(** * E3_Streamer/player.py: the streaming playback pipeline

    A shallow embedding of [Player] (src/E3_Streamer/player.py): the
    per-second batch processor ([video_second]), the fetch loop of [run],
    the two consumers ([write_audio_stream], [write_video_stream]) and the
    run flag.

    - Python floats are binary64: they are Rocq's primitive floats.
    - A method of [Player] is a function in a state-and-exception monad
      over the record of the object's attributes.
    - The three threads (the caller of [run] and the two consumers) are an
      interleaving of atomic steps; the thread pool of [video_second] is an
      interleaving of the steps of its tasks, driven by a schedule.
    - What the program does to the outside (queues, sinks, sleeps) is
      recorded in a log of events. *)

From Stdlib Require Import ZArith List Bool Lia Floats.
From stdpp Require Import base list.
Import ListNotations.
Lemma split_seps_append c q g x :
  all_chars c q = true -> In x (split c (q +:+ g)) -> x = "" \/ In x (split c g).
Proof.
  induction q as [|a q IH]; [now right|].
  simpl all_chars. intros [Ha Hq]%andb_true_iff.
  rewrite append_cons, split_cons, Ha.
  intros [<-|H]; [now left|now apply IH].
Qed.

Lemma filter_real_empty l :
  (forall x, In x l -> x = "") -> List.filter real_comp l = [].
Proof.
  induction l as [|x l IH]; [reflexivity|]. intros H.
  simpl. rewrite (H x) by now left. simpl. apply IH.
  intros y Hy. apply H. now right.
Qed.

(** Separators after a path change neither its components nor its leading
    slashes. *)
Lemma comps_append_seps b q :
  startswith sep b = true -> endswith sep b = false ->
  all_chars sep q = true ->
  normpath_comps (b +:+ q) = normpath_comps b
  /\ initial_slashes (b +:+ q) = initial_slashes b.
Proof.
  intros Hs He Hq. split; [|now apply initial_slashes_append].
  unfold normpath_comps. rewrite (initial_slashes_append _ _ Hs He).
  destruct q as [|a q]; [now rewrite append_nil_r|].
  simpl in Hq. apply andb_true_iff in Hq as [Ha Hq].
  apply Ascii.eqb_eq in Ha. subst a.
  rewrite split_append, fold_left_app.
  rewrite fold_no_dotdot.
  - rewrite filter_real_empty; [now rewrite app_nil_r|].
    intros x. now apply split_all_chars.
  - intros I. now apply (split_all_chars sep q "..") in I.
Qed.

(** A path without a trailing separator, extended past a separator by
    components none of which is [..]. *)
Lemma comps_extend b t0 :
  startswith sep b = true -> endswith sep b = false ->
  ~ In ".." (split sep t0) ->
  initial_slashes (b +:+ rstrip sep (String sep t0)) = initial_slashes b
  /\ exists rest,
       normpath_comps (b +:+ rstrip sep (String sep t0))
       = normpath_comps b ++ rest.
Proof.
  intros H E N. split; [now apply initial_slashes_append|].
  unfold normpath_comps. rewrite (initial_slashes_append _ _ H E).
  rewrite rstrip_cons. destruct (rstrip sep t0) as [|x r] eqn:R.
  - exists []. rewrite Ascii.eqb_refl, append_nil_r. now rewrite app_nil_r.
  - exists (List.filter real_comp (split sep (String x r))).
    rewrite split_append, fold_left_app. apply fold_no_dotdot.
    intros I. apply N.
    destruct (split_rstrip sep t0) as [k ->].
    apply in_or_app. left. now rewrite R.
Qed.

...

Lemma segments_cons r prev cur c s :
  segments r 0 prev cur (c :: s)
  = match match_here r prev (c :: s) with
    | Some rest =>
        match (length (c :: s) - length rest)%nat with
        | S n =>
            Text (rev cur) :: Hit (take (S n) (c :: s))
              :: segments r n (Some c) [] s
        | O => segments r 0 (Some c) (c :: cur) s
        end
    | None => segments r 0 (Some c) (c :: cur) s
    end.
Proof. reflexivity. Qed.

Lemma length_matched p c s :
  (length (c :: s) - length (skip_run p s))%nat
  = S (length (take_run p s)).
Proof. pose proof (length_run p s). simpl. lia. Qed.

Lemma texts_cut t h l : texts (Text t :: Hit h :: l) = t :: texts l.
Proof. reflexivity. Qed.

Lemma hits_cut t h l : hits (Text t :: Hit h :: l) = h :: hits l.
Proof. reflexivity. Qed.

* * *

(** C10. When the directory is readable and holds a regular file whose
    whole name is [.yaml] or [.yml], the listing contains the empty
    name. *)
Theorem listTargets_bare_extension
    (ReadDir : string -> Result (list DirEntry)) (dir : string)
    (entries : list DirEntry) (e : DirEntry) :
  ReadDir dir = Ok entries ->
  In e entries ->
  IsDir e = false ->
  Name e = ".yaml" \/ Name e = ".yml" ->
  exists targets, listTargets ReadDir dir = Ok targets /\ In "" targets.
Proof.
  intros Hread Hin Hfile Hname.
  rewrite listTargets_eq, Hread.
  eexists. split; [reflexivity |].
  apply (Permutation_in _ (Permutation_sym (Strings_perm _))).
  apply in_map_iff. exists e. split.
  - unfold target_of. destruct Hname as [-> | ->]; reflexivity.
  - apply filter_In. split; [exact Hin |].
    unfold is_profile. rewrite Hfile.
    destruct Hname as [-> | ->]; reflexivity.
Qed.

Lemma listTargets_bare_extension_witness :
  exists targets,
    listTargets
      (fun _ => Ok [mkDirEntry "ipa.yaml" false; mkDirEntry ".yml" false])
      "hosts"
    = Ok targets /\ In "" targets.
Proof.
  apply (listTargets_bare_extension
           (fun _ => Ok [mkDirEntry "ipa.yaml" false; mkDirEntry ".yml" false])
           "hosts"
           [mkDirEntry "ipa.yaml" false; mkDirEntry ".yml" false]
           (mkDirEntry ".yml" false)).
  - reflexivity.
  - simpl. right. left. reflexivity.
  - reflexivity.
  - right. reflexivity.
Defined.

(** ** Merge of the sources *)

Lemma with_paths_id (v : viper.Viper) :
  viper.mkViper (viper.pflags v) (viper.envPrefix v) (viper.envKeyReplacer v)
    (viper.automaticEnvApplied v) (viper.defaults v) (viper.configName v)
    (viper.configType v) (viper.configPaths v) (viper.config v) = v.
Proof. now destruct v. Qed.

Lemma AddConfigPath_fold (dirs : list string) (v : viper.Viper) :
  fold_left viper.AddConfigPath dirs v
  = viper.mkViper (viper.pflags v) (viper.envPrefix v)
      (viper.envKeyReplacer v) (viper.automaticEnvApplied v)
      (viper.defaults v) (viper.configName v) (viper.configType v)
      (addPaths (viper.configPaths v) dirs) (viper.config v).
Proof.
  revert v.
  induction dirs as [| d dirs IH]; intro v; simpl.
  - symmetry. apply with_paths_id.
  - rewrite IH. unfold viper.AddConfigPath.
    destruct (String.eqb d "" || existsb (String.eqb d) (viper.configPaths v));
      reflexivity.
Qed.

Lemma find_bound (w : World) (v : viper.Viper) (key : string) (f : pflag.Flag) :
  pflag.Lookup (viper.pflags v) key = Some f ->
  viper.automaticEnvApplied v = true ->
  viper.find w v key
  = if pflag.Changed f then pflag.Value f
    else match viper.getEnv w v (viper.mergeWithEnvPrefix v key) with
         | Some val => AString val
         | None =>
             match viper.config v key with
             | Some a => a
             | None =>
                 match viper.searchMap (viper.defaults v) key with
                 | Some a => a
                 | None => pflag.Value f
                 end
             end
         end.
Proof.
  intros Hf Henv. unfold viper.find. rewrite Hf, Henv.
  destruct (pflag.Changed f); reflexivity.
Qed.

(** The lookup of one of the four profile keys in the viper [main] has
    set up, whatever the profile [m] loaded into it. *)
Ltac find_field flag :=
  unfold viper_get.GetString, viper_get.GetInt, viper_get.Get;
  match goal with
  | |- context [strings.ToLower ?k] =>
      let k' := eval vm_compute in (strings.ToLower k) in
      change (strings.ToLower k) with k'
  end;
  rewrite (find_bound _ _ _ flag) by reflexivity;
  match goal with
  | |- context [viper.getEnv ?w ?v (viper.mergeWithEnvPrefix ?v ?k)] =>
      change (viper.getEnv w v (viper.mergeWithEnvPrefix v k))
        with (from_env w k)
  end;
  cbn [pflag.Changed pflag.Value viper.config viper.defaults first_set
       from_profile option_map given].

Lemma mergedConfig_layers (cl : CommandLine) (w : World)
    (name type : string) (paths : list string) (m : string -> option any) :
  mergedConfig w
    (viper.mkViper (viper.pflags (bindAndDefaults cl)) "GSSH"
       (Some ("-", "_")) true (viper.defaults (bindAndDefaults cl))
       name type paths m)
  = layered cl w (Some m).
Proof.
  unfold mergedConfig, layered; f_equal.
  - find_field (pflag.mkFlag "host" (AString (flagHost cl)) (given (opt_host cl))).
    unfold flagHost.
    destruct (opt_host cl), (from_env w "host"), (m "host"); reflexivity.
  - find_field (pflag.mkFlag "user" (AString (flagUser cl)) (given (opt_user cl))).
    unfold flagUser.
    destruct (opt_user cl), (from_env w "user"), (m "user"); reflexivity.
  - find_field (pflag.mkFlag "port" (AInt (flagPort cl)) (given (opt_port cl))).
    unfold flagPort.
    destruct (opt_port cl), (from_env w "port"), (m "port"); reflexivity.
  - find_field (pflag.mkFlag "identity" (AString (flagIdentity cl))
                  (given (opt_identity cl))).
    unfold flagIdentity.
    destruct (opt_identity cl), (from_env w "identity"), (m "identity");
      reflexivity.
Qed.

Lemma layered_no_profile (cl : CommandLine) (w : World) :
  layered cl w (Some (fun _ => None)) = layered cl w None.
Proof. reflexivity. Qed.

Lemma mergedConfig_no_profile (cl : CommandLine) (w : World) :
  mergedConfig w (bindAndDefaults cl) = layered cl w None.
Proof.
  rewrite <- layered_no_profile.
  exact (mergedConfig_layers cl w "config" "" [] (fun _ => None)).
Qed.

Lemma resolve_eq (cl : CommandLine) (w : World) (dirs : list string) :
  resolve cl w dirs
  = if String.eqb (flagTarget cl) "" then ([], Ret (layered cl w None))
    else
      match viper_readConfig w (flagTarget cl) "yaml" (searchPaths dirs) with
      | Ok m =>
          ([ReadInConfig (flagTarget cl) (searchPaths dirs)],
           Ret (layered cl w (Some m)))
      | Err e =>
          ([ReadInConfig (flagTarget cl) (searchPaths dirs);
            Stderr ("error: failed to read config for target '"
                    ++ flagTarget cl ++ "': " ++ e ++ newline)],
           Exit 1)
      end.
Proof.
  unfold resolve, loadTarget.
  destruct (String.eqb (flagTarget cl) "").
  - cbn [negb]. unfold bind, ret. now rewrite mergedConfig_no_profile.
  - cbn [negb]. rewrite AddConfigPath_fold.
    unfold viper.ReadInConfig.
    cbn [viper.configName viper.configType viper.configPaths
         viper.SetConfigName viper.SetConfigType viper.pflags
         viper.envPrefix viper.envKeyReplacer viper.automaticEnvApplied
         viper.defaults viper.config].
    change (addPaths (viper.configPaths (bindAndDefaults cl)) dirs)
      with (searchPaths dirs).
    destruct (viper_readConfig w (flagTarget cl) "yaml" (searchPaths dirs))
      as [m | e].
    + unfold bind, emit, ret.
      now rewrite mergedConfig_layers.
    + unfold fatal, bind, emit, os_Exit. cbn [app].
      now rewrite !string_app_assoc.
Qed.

_Task brief_. Show all lines from the data above in which the word "Changed" appears.

_Exercise output_.
  = if pflag.Changed f then pflag.Value f
  destruct (pflag.Changed f); reflexivity.
  cbn [pflag.Changed pflag.Value viper.config viper.defaults first_set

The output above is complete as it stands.